Start of Entries supplied

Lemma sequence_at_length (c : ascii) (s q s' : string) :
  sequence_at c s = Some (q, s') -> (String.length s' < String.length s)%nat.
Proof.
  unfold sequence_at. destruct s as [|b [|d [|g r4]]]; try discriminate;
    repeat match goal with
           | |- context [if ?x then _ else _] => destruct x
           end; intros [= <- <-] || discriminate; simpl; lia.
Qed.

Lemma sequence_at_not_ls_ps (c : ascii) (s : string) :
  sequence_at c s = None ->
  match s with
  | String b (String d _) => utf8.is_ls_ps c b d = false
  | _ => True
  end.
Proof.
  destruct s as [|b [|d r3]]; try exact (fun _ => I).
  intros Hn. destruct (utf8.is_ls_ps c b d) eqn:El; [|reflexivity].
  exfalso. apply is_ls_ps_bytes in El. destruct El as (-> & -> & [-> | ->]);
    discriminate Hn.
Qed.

End of Entries supplied

• Task directions
List all lines in the material containing the string "Lemma".

• Response area
Lemma sequence_at_length (c : ascii) (s q s' : string) :
Lemma sequence_at_not_ls_ps (c : ascii) (s : string) :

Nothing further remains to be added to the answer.